Vous avez dit féministe ? Mais oui. Johnny Guitar offre même aujourd’hui un terrain de jeu passionnant pour les gender studies. Pas une scène où ne se joue une mise en crise de la virilité. Être une femme parmi les hommes, être ou ne pas être un homme : telles sont les perpétuelles questions. Un homme sans autorité (le marshal dépassé par les événements). Un beau gosse meurtri dans son amour-propre, mené en bateau par la femme qu’il a conquise (le Dancing Kid). Un enfant sans enfance, pas tout à fait un homme (Turkey, gueule de poupon mais fine gâchette, auquel le Dancing Kid voue une affection mêlant paternité et homosexualité latente). Un sous-homme, un meuble, une partie du décor (le vieux Tom). Ou simplement un macho décomplexé mais estimant les femmes, n’en débitant pas moins à longueur de temps des phrases toutes faites sur ce dont un homme, au fond, a besoin (Johnny Guitar)…
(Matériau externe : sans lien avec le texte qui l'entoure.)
(* ===== verification/Interfaces.v ===== *)
(** Network interfaces of a device: identity across scans.

    [server/interfaces/impl/base.rs], [preserve_immutable_fields] of
    [server/interfaces/impl/storage.rs],
    [InterfaceService::create_or_update_from_discovery] with
    [match_existing_interface] of [server/interfaces/service.rs], the interface
    loop and prune of [HostService::create_with_children]
    ([server/hosts/service/create.rs]) and [plan_interface_ip_links] of
    [server/hosts/service/discovery.rs].  Text is a list of bytes. *)

From S2P Require Import Prelude Net Ports Position Entities Lldp Hosts HostMatch.
Local Open Scope Z_scope.

(** ** Data *)

Record InterfaceDataComplete := { c_lldp : bool; c_cdp : bool; c_fdb : bool; c_vlan_membership : bool }.

Definition complete_default : InterfaceDataComplete :=
  {| c_lldp := true; c_cdp := true; c_fdb := true; c_vlan_membership := true |}.
Definition complete_all (c : InterfaceDataComplete) : bool :=
  c_lldp c && c_cdp c && c_fdb c && c_vlan_membership c.
Definition complete_none : InterfaceDataComplete :=
  {| c_lldp := false; c_cdp := false; c_fdb := false; c_vlan_membership := false |}.

Inductive Neighbor := NeighborInterface (id : Uuid) | NeighborHost (id : Uuid).

#[export] Instance Neighbor_eq_dec : EqDecision Neighbor.
Proof. solve_decision. Defined.

Definition neighbor_interface_id (n : Neighbor) : option Uuid :=
  match n with NeighborInterface id => Some id | NeighborHost _ => None end.
Definition is_full_resolution (n : Neighbor) : bool :=
  match n with NeighborInterface _ => true | NeighborHost _ => false end.

Inductive InterfaceLinkState := Linked | Unlinked.
Definition classify (n : option Neighbor) (referenced : bool) : InterfaceLinkState :=
  match n, referenced with Some _, _ | _, true => Linked | None, false => Unlinked end.

Inductive IfAdminStatus := AdminUp | AdminDown | AdminTesting.
Definition if_admin_of_i32 (z : Z) : IfAdminStatus :=
  if z =? 1 then AdminUp else if z =? 2 then AdminDown else if z =? 3 then AdminTesting else AdminUp.
Definition if_admin_to_i32 (s : IfAdminStatus) : Z :=
  match s with AdminUp => 1 | AdminDown => 2 | AdminTesting => 3 end.
(* ===== verification/Neighbors.v ===== *)
(** Resolving LLDP/CDP neighbours to hosts and ports.

    [server/hosts/service/topology/{mod,reciprocal}.rs] and [LldpResolutionStats]
    of [server/hosts/service/mod.rs].  The resolver is the interface of [Lldp];
    [mac_text] is the text form of a MAC (the [mac_address] crate).  Rows read
    from the database are the arguments; what the pass writes is its result. *)

From S2P Require Import Prelude Net Ports Position Entities Lldp Hosts HostMatch Interfaces.
Local Open Scope Z_scope.

(** ** Statistics *)

Record LldpResolutionStats := {
  total : nat;
  hosts_resolved : nat;
  ports_resolved : nat;
  ports_resolved_reciprocal : nat;
  host_no_strategy : nat;
  host_not_found : nat;
  port_no_strategy : nat;
  port_not_found : nat;
  port_ambiguous : nat
}.

Definition stats0 : LldpResolutionStats := {|
  total := 0; hosts_resolved := 0; ports_resolved := 0; ports_resolved_reciprocal := 0;
  host_no_strategy := 0; host_not_found := 0; port_no_strategy := 0; port_not_found := 0;
  port_ambiguous := 0 |}.

(** Increments, by counter: total, hosts resolved, ports resolved, reciprocal,
    host without strategy, host not found, port without strategy, not found,
    ambiguous. *)
Definition bump (t hr pr rr hs hf ps pf pa : nat) (s : LldpResolutionStats) : LldpResolutionStats := {|
  total := total s + t; hosts_resolved := hosts_resolved s + hr;
  ports_resolved := ports_resolved s + pr;
  ports_resolved_reciprocal := ports_resolved_reciprocal s + rr;
  host_no_strategy := host_no_strategy s + hs; host_not_found := host_not_found s + hf;
  port_no_strategy := port_no_strategy s + ps; port_not_found := port_not_found s + pf;
  port_ambiguous := port_ambiguous s + pa |}.

Definition record_host (host : IdentityResolution) (s : LldpResolutionStats)
    : option Uuid * LldpResolutionStats :=
  match host with
  | Resolved h => (Some h, bump 0 1 0 0 0 0 0 0 0 s)
  | NoStrategy => (None, bump 0 0 0 0 1 0 0 0 0 s)
  | NotFound | Ambiguous => (None, bump 0 0 0 0 0 1 0 0 0 s)
  end.

Definition record_port (port : IdentityResolution) (host_id : Uuid) (s : LldpResolutionStats)
    : Neighbor * LldpResolutionStats :=
  match port with
  | Resolved i => (NeighborInterface i, bump 0 0 1 0 0 0 0 0 0 s)
  | NoStrategy => (NeighborHost host_id, bump 0 0 0 0 0 0 1 0 0 s)
  | NotFound => (NeighborHost host_id, bump 0 0 0 0 0 0 0 1 0 s)
  | Ambiguous => (NeighborHost host_id, bump 0 0 0 0 0 0 0 0 1 s)
  end.

(** ** The reciprocal tier *)

Definition pair_reciprocally (port : IdentityResolution) (interface_id host_id : Uuid)
    (reciprocal : gmap Uuid (Uuid * Uuid)) : option IdentityResolution :=
  match port with
  | Resolved _ => None
  | _ =>
      match reciprocal !! interface_id with
      | Some (paired_id, paired_host) =>
          if (paired_host =? host_id)%N then Some (Resolved paired_id) else None
      | None => None
      end
  end.

(** [entries] is the iteration of the map. *)
Definition reciprocal_step (ports_between : gmap (Uuid * Uuid) (list Uuid))
    (acc : gmap Uuid (Uuid * Uuid)) (e : (Uuid * Uuid) * list Uuid) : gmap Uuid (Uuid * Uuid) :=
  match e with
  | ((local_host, remote_host), [local_port]) =>
      match ports_between !! (remote_host, local_host) with
      | Some [remote_port] => <[local_port := (remote_port, remote_host)]> acc
      | _ => acc
      end
  | _ => acc
  end.

Definition reciprocal_pairs (ports_between : gmap (Uuid * Uuid) (list Uuid))
    (entries : list ((Uuid * Uuid) * list Uuid)) : gmap Uuid (Uuid * Uuid) :=
  foldl (reciprocal_step ports_between) ∅ entries.

Section Resolve.
Context (r : LldpResolver) (mac_text : Z → bytes) (network_id : Uuid).

(** The live interface rows, by id. *)
Context (live : Uuid → option InterfaceRow).

(** The far-end device an interface names. *)
Definition host_verdict (i : InterfaceRow) : IdentityResolution :=
  match neighbor (if_base i) with
  | Some (NeighborInterface bound) => found ((λ b, if_host_id (if_base b)) <$> live bound)
  | Some (NeighborHost h) => Resolved h
  | None =>
      match lldp_chassis_id (lldp (if_base i)) with
      | Some c => resolve_host_id r network_id (lldp_sys_name (lldp (if_base i))) c
      | None =>
          match cdp_device_id (cdp (if_base i)) with
          | Some d => found (find_host_by_sys_name r d network_id)
          | None => NoStrategy
          end
      end
  end.

Definition push_port (k : Uuid * Uuid) (p : Uuid) (m : gmap (Uuid * Uuid) (list Uuid))
    : gmap (Uuid * Uuid) (list Uuid) :=
  <[k := default [] (m !! k) ++ [p]]> m.

Definition adjacency_step (m : gmap (Uuid * Uuid) (list Uuid)) (i : InterfaceRow)
    : gmap (Uuid * Uuid) (list Uuid) :=
  match host_verdict i with
  | Resolved remote =>
      if (remote =? if_host_id (if_base i))%N then m
      else push_port (if_host_id (if_base i), remote) (if_id i) m
  | _ => m
  end.

Definition ports_between (interfaces : list InterfaceRow) : gmap (Uuid * Uuid) (list Uuid) :=
  foldl adjacency_step ∅ interfaces.

Record NeighborAdjacency := {
  host_of : gmap Uuid IdentityResolution;
  reciprocal : gmap Uuid (Uuid * Uuid)
}.

(** [order] is the iteration order of the hash map. *)
Definition build_neighbor_adjacency
    (order : gmap (Uuid * Uuid) (list Uuid) → list ((Uuid * Uuid) * list Uuid))
    (interfaces : list InterfaceRow) : NeighborAdjacency := {|
  host_of := foldl (λ m i, <[if_id i := host_verdict i]> m) ∅ interfaces;
  reciprocal := reciprocal_pairs (ports_between interfaces) (order (ports_between interfaces)) |}.

(** ** Re-examining a bound port *)

Inductive PortBinding := Stands | Rebind (id : Uuid) | Reopen (host : Uuid).

Definition re_examine_port_binding (i : InterfaceRow) (bound_id : Uuid)
    (recip : gmap Uuid (Uuid * Uuid)) : PortBinding :=
  match recip !! if_id i with
  | Some (paired_id, _) => if (paired_id =? bound_id)%N then Stands else Rebind paired_id
  | None =>
      if negb (port_bound_by_mac i) then Stands
      else match live bound_id with
           | None => Stands
           | Some bound =>
               match if_mac (if_base bound) with
               | None => Stands
               | Some mac =>
                   match find_if_entry_by_mac r (mac_text mac) (if_host_id (if_base bound)) with
                   | Ambiguous => Reopen (if_host_id (if_base bound))
                   | _ => Stands
                   end
               end
           end
  end.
Les personnages de Ray ont leurs préjugés, profèrent ce genre de phrases toutes faites, mais ce sont toujours les leurs, jamais à verser au compte du film lui-même. Sauf peut-être cette phrase-clé pour les comprendre – et comprendre Ray lui-même : « J’ai aimé un homme. Il n’était ni bon, ni mauvais. Mais je l’aimais. » Étrange, d’ailleurs, de voir l’amour prendre une place aussi importante dans un western (au fond, Duel au soleil de King Vidor est davantage un mélodrame qu’un western). L’amour, se disait-on, c’est pas fait pour les cow-boys. Bart (Ernest Borgnine), pour qui les femmes sont toutes les mêmes et ne valent rien, sait très bien pourquoi : « Le Kid est toujours amoureux de Vienna, il ne la livrera jamais et nous fera tous tuer ! » Johnny Guitar est un somptueux western sentimental qui, au destin des entreprises collectives viriles, préfère l’amour.